# Causes of addictive gambling



## samezoobi (Dec 28, 2009)

Hello Everyone.
Problem gambling can strain your relationships, interfere with responsibilities at home and work, and lead to financial catastrophe.Gamblers can have a problem, however, without being totally out of control. Problem gambling is any gambling behaviour that disrupts your life. If you’re preoccupied with gambling, spending more and more time and money on it, chasing losses, or gambling despite serious consequences, you have a gambling problem.


----------



## ssimps (Dec 8, 2009)

samezoobi said:


> Hello Everyone.
> Problem gambling can strain your relationships, interfere with responsibilities at home and work, and lead to financial catastrophe.Gamblers can have a problem, however, without being totally out of control. Problem gambling is any gambling behaviour that disrupts your life.
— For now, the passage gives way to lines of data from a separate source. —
(* ===== verification/Sched.v ===== *)
(** The scheduler: the pollset ([epoll.c.inc]), the waiting loop of [dill_wait], the
    descriptor and sleep functions of [libdill.c], and the machine that runs the
    coroutines of a thread. *)

From S2P Require Import Prelude Handle Lists Iol World Cr Chan Bundle.
From Stdlib Require Import ZArith Lia.
From stdpp Require Import base gmap list.
Open Scope Z_scope.

Definition DILL_ENDLIST : Z := 0xffffffff.
Definition ENOENT : errno_t := EOTHER 2.
Definition EPERM : errno_t := EOTHER 1.
Definition ELOOP : errno_t := EOTHER 40.

Inductive ctl_op := CTL_ADD | CTL_MOD | CTL_DEL.

(** The effect of a successful call on the interest set. *)
Definition ctl_effect (o : ctl_op) (fd : Z) (ev : events) (k : gmap Z events) : gmap Z events :=
  match o with CTL_DEL => delete fd k | _ => <[fd := ev]> k end.

Definition mask_empty (ev : events) : bool := negb (ev.1 || ev.2).

Section Pollset.
(** The kernel: does [epoll_ctl] fail, given the interest set, and how. *)
Context (epoll_ctl : gmap Z events → ctl_op → Z → events → option errno_t).

Definition set_ps (p : dill_ctx_pollset) (w : world) : world := set_pollset p w.

(** Call the kernel; on success update the interest set. *)
Definition do_ctl (o : ctl_op) (fd : Z) (ev : events) : M (option errno_t) := λ w,
  let p := w_pollset w in
  match epoll_ctl (ps_kernel p) o fd ev with
  | Some e => ODone (Some e) (set_errno e w)
  | None => ODone None (set_pollset
      (mk_pollset (ps_fdinfos p) (ps_nfdinfos p) (ps_changelist p) (ctl_effect o fd ev (ps_kernel p))) w)
  end.

Definition put_fdinfo (fd : Z) (i : dill_fdinfo) : M unit :=
  modify (λ w, set_pollset (set_fdinfo fd i (w_pollset w)) w).

(** The part of [dill_pollset_in] and [dill_pollset_out] before the busy check. *)
Definition pollset_cache (fd : Z) (ev : events) : M Z :=
  p ← gets w_pollset;
  if (fd <? 0) || (ps_nfdinfos p <=? fd) then fail EBADF
  else if fi_cached (fdinfo_at fd p) then mret 0
  else
    r ← do_ctl CTL_ADD fd ev;
    match r with
    | Some e => if bool_decide (e = ELOOP) || bool_decide (e = EPERM) then fail ENOTSUP else mret (-1)
    | None => put_fdinfo fd (mk_fdinfo None None ev 0 true);; mret 0
    end.

Definition dill_pollset_in (c : Z) (id : Z) (fd : Z) : M Z :=
  rc ← pollset_cache fd (true, false);
  if rc <? 0 then mret (-1)
  else
    i ← gets (λ w, fdinfo_at fd (w_pollset w));
    match fi_in i with
    | Some _ => fail EBUSY
    | None =>
      modify (λ w, set_pollset (add_change fd (w_pollset w)) w);;
      i ← gets (λ w, fdinfo_at fd (w_pollset w));
      put_fdinfo fd (mk_fdinfo (Some c) (fi_out i) (fi_currevs i) (fi_next i) (fi_cached i));;
      lift (dill_waitfor c id (FdCancelIn fd));;
      mret 0
    end.

Definition dill_pollset_out (c : Z) (id : Z) (fd : Z) : M Z :=
  rc ← pollset_cache fd (false, true);
  if rc <? 0 then mret (-1)
  else
    i ← gets (λ w, fdinfo_at fd (w_pollset w));
    match fi_out i with
    | Some _ => fail EBUSY
    | None =>
      modify (λ w, set_pollset (add_change fd (w_pollset w)) w);;
      i ← gets (λ w, fdinfo_at fd (w_pollset w));
      put_fdinfo fd (mk_fdinfo (fi_in i) (Some c) (fi_currevs i) (fi_next i) (fi_cached i));;
      lift (dill_waitfor c id (FdCancelOut fd));;
      mret 0
    end.

(** Unlink [fd] from the changelist: [pidx] designates the head of the list when
    [None], and the [next] field of a descriptor otherwise. *)
Fixpoint changelist_remove (fuel : nat) (pidx : option Z) (fd : Z) (p : dill_ctx_pollset)
    : option dill_ctx_pollset :=
  let idx := match pidx with None => ps_changelist p | Some q => fi_next (fdinfo_at q p) end in
  match fuel with
  | O => None
  | S fuel =>
    if (idx =? 0) || (idx =? DILL_ENDLIST) then None
    else if idx - 1 =? fd then
      let nx := fi_next (fdinfo_at fd p) in
      Some match pidx with
      | None => mk_pollset (ps_fdinfos p) (ps_nfdinfos p) nx (ps_kernel p)
      | Some q =>
        let i := fdinfo_at q p in
        set_fdinfo q (mk_fdinfo (fi_in i) (fi_out i) (fi_currevs i) nx (fi_cached i)) p
      end
    else changelist_remove fuel (Some (idx - 1)) fd p
  end.

(** [&ctx->fdinfos[fd]] is not checked against the number of infos: out of range there is no
    result. *)
Definition dill_pollset_clean (fd : Z) : M Z :=
  n ← gets (λ w, ps_nfdinfos (w_pollset w));
  assert_ ((0 <=? fd) && (fd <? n));;
  i ← gets (λ w, fdinfo_at fd (w_pollset w));
  if negb (fi_cached i) then mret 0
  else if bool_decide (is_Some (fi_in i)) || bool_decide (is_Some (fi_out i)) then fail EBUSY
  else
    (if mask_empty (fi_currevs i) then mret tt
     else
       r ← do_ctl CTL_DEL fd (false, false);
       assert_ (match r with Some e => bool_decide (e = ENOENT) | None => true end);;
       put_fdinfo fd (mk_fdinfo (fi_in i) (fi_out i) (false, false) (fi_next i) (fi_cached i)));;
    (if fi_next i =? 0 then mret tt
     else
       n ← gets (λ w, Z.to_nat (ps_nfdinfos (w_pollset w)));
       lift (λ w, p ← changelist_remove (S n) None fd (w_pollset w);
         let i := fdinfo_at fd p in
         Some (set_pollset (set_fdinfo fd (mk_fdinfo (fi_in i) (fi_out i) (fi_currevs i) 0 (fi_cached i)) p) w)));;
    i ← gets (λ w, fdinfo_at fd (w_pollset w));
    put_fdinfo fd (mk_fdinfo (fi_in i) (fi_out i) (fi_currevs i) (fi_next i) false);;
    mret 0.

(** ** [dill_pollset_poll] *)

(** One turn of the first loop: bring the kernel up to date for descriptor [fd]. *)
Definition apply_change (p : dill_ctx_pollset) : option dill_ctx_pollset :=
  let fd := ps_changelist p - 1 in
  let i := fdinfo_at fd p in
  let ev : events := (bool_decide (is_Some (fi_in i)), bool_decide (is_Some (fi_out i))) in
  k ← (if bool_decide (fi_currevs i = ev) then Some (ps_kernel p)
       else
         let o := if mask_empty ev then CTL_DEL
                  else if mask_empty (fi_currevs i) then CTL_ADD else CTL_MOD in
         match epoll_ctl (ps_kernel p) o fd ev with
         | Some _ => None      (** [dill_assert(rc == 0)] *)
         | None => Some (ctl_effect o fd ev (ps_kernel p))
         end);
  Some (mk_pollset (<[fd := mk_fdinfo (fi_in i) (fi_out i) ev 0 (fi_cached i)]> (ps_fdinfos p))
    (ps_nfdinfos p) (fi_next i) k).

Fixpoint apply_changes (fuel : nat) (p : dill_ctx_pollset) : option dill_ctx_pollset :=
  if ps_changelist p =? DILL_ENDLIST then Some p
  else match fuel with
       | O => None
       | S fuel => p ← apply_change p; apply_changes fuel p
       end.

(** One event: EPOLLIN, EPOLLOUT, EPOLLERR|EPOLLHUP. *)
Definition fire_event (fd : Z) (ev : bool * bool * bool) (w : world) : option world :=
  let '(ein, eout, eerr) := ev in
  w ← match fi_in (fdinfo_at fd (w_pollset w)) with
      | Some c =>
        if ein || eerr then
          w ← dill_trigger c E0 w;
          Some (match fi_in (fdinfo_at fd (w_pollset w)) with
                | None => set_pollset (add_change fd (w_pollset w)) w
                | Some _ => w
                end)
        else Some w
      | None => Some w
      end;
  match fi_out (fdinfo_at fd (w_pollset w)) with
  | Some c =>
    if eout || eerr then
      w ← dill_trigger c E0 w;
      Some (match fi_out (fdinfo_at fd (w_pollset w)) with
            | None => set_pollset (add_change fd (w_pollset w)) w
            | Some _ => w
            end)
    else Some w
  | None => Some w
  end.

Fixpoint fire_events (evs : list (Z * (bool * bool * bool))) (w : world) : option world :=
  match evs with
  | [] => Some w
  | (fd, ev) :: evs => w ← fire_event fd ev w; fire_events evs w
  end.

(** The return value of [dill_pollset_poll], given what [epoll_wait] reports. *)
Definition dill_pollset_poll (inp : poll_input) (w : world) : option (Z * world) :=
  let p := w_pollset w in
  p ← apply_changes (S (Z.to_nat (ps_nfdinfos p))) p;
  let w := set_now (pi_now inp) (set_pollset p w) in
  if pi_intr inp then Some (-1, w)
  else
    w ← fire_events (pi_events inp) w;
    Some (match pi_events inp with [] => 0 | _ => 1 end, w).

(** ** The waiting loop of [dill_wait] *)

(** [(int)x] *)
Definition to_int (x : Z) : Z := (x + 2 ^ 31) mod 2 ^ 32 - 2 ^ 31.

Definition poll_timeout (block : bool) (nw : Z) (ts : list (Z * Z)) : Z :=
  if block then
    match ts with
    | [] => -1
    | (deadline, _) :: _ => to_int (if deadline <=? nw then 0 else deadline - nw)
    end
  else 0.

(** Fire all expired timers; the flag tells whether there was one. *)
Fixpoint fire_timers (fuel : nat) (nw : Z) (fired : bool) (w : world) : option (bool * world) :=
  match w_timers w with
  | [] => Some (fired, w)
  | (d, c) :: _ =>
    if nw <? d then Some (fired, w)
    else match fuel with
         | O => None
         | S fuel => w ← dill_trigger c ETIMEDOUT w; fire_timers fuel nw true w
         end
  end.

(** How the scheduler ends: a coroutine to run, a crash, or no more input (the
    process sleeps in [epoll_wait]). *)
Inductive sched_result := SRun (w : world) | SCrash | SSleep (w : world).

(** "There's a coroutine ready to be executed so jump to it." *)
Definition pop_ready (w : world) : sched_result :=
  match w_ready w with
  | [] => SCrash
  | c :: rest =>
    match w_crs w !! c with
    | None => SCrash
    | Some x =>
      SRun (set_r c (set_ready rest (set_crs (<[c := mk_cr false (cr_id x) (cr_err x) (clauses x)
        (cr_bundle x) (cr_no_blocking1 x) (cr_no_blocking2 x) (done x) (cr_mem x) (closer x)]>
        (w_crs w)) w)))
    end
  end.

(** The loop [while(1)], a turn per input. *)
Fixpoint poll_loop (inputs : list poll_input) (block : bool) (nw : Z) (w : world) : sched_result :=
  match inputs with
  | [] => SSleep w
  | inp :: inputs =>
    let timeout := poll_timeout block nw (w_timers w) in
    match dill_pollset_poll inp (set_polls inputs w) with
    | None => SCrash
    | Some (fired, w) =>
      let nw := if timeout =? 0 then nw else w_now w in
      if fired <? 0 then poll_loop inputs block nw w
      else
        match fire_timers (length (w_timers w)) nw (negb (fired =? 0)) w with
        | None => SCrash
        | Some (fired, w) =>
          if negb block || fired then pop_ready (set_last_poll nw w)
          else poll_loop inputs block nw w
        end
    end
  end.

Definition dill_wait_ (w : world) : sched_result :=
  let nw := w_now w in
  let block := match w_ready w with [] => true | _ => false end in
  if block || (w_last_poll w + 1000 <? nw) then poll_loop (w_polls w) block nw w
  else pop_ready w.

(** ** [libdill.c] *)

Definition dill_msleep (deadline : Z) : M Z :=
  rc ← dill_canblock;
  if rc <? 0 then mret (-1)
  else
    t ← fresh_addr;
    lift (dill_timer t 1 deadline);;
    id ← dill_wait;
    if id <? 0 then mret (-1) else mret 0.

Definition dill_fdin (fd : Z) (deadline : Z) : M Z :=
  rc ← dill_canblock;
  if rc <? 0 then mret (-1)
  else
    c ← fresh_addr;
    rc ← dill_pollset_in c 1 fd;
    if rc <? 0 then mret (-1)
    else
      t ← fresh_addr;
      lift (dill_timer t 2 deadline);;
      id ← dill_wait;
      if id <? 0 then mret (-1) else if id =? 2 then fail ETIMEDOUT else mret 0.

Definition dill_fdout (fd : Z) (deadline : Z) : M Z :=
  rc ← dill_canblock;
  if rc <? 0 then mret (-1)
  else
    c ← fresh_addr;
    rc ← dill_pollset_out c 1 fd;
    if rc <? 0 then mret (-1)
    else
      t ← fresh_addr;
      lift (dill_timer t 2 deadline);;
      id ← dill_wait;
      if id <? 0 then mret (-1) else if id =? 2 then fail ETIMEDOUT else mret 0.

Definition dill_fdclean (fd : Z) : M Z := dill_pollset_clean fd.

(** ** The machine *)

(** The functions that [go] can start. *)
Context (prog : list Z → M unit).

(** The coroutine that runs, and the stacks of the suspended ones. *)
Record sys := mk_sys { s_run : outcome unit; s_conts : gmap Z (world → outcome unit) }.

Inductive status := SNext (s : sys) | SExit (w : world) | SIdle (w : world) | SFail.

(** Run until the next switch of coroutines. *)
Definition sys_step (s : sys) : status :=
  match s_run s with
  | ODone _ w => SExit w
  | OCrash => SFail
  | OWait w k =>
    let conts := <[w_r w := k]> (s_conts s) in
    match dill_wait_ w with
    | SCrash => SFail
    | SSleep w => SIdle w
    | SRun w' =>
      match conts !! w_r w' with
      | Some k' => SNext (mk_sys (k' w') (delete (w_r w') conts))
      | None => SFail
      end
    end
  | OGo w fn parent k =>
    SNext (mk_sys ((prog fn;; dill_epilogue) w) (<[parent := k]> (s_conts s)))
  end.

Fixpoint sys_run (fuel : nat) (s : sys) : status :=
  match fuel with
  | O => SNext s
  | S fuel => match sys_step s with SNext s => sys_run fuel s | r => r end
  end.
End Pollset.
If you’re preoccupied with gambling, spending more and more time and money on it, chasing losses, or gambling despite serious consequences, you have a gambling problem.


Is the point here that stock trading can turn into gambling like behaviour and addiction? If so, this is true. I believe a scientific study was done using fMRI that showed the same areas of the brain that activates in a true gambler when they win / lose also activate when an active trader (addicted one?) makes a trade.


----------